Abstract
In the last few decades, there has been an increasing trend for the usage of natural products and their derivatives as green and renewable oil-filed chemicals. Use of these compounds or their derivatives contributes to reducing the use of traditional chemicals, and enhances green chemistry principles. Curcumin (CRC) is one of the most popular natural products and is widely available. The green character, antioxidant action, and low cost of CRC prompt its use in several applications. In the present study, Curcumin was used to synthesize two new amphiphilic ionic liquids (AILs) by reacting with 1,3-propanesultone or bromoacetic acid to produce corresponding sulfonic and carboxylic acids, CRC-PS and CRC-BA, respectively. Following this, the formed CRC-PS and CRC-BA were allowed to react with 12-(2-hydroxyethyl)-15-(4-nonylphenoxy)-3,6,9-trioxa-12-azapentadecane-1,14-diol (HNTA) to form corresponding AILs, GCP-IL and GRB-IL, respectively. The chemical structures, surface tension, interfacial tension, and relative solubility number (RSN) of the synthesized AILs were investigated.

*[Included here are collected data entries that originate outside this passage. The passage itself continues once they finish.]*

(** The column [name] of the frame a method returned. *)
Definition getitem_of (r : result DataFrame) (name : string)
  : result (list value) :=
  match r with
  | Ok df => getitem df name
  | Raise e => Raise e
  end.

(** How a field of the file relates to the value read from it: a
    missing marker gives NaN; any other field stays as text or is the
    number it spells (as it is, or as a float). *)
Definition reads_as (s : string) (v : value) : Prop :=
  if is_na_field s then v = NaN
  else
    v = VStr s
    \/ exists n, F64.parse s = Some n
                 /\ (v = number_of n \/ v = upcast (number_of n)).

(** A file with a column of whole numbers and a [NULL]. *)
Definition numbers_and_null : csv :=
  [ ["customer_id"; "transaction_amount"];
    ["A1"; "20"];
    ["NULL"; "35"] ].

(** The header of the cleaned file for the header of the input. *)
Definition with_unique_id (header : list string) : list string :=
  match position "unique_id" header with
  | Some _ => header
  | None => header ++ ["unique_id"]
  end.

(** Strict order and equality of keys, as propositions. *)
Definition value_lt (a b : value) : Prop := value_ltb a b = true.

(** Text or missing: what an [object] column read from a file holds. *)
Definition text_or_missing (v : value) : bool :=
  match v with
  | VStr _ => true
  | _ => isna v
  end.

(** The values of a column are of one kind: integers, floats, or text
    with NaN for the missing ones. *)
Definition homogeneous (vs : list value) : Prop :=
  Forall (fun v => is_int v = true) vs
  \/ Forall (fun v => is_float v = true) vs
  \/ Forall (fun v => text_or_missing v = true) vs.

(** Every column of the frame is of one kind. *)
Definition typed (df : DataFrame) : Prop :=
  forall i, homogeneous (map (fun r => cell r i) (rows df)).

The efficiency of GCP-IL and GRB-IL to demulsify water in heavy crude oil (W/O) emulsions was also investigated, where we observed that both GCP-IL and GRB-IL served as high-efficiency demulsifiers and the efficiency increased with a decreased ratio of water in W/O emulsion. Moreover, the data showed an increased efficiency of these AILs with an increased concentration. Among the two AILs, under testing conditions, GCP-IL exhibited a higher efficiency, shorter demulsification time, and cleaner demulsified water.
Highlights
The production of crude oil from reservoirs in emulsion form faces obstacles in terms of its storage, transportation, and refining
This study focused on the use of curcumin as a widely available and low-cost raw material for the synthesis of new amphiphilic ionic liquids (AILs) in a short route, which will be reflected in the final cost of the prepared AILs
Two new curcumin-AILs were synthesized through the following steps: (1) the reaction of CRC with 1,3-propanesultone or bromoacetic acid to produce corresponding sulfonic and carboxylic acids, CRC-PS and CRC-BA, respectively; (2) the reaction of the formed CRC-PS and CRC-BA with HNTA to form corresponding AILs, GCP-ionic liquids (ILs) and GRB-IL, respectively
Summary
The production of crude oil from reservoirs in emulsion form faces obstacles in terms of its storage, transportation, and refining. The presence of brine in these emulsions causes different operational problems, including corrosion of storage tanks and transportation pipelines, an increase in crude oil viscosity, and poisoning of refining catalysts [1,2]. The produced emulsions should be treated to remove brine prior to the transportation or storage process, and many different physicochemical, biological, and mechanical techniques are applied towards the demulsification of crude oil emulsions. The different chemicals applied as the demulsifiers include alkylphenols, ethylene oxide-co-propylene oxide copolymers, ionic liquids (ILs), poly (ionic liquids), diepoxides, and polyesters [4,5,6,7]. The demulsification process requires amphiphilic ILs that are able to diffuse in crude oil and water, and for the designing of task-specific ILs, a variety of organic cations and anions are used [12]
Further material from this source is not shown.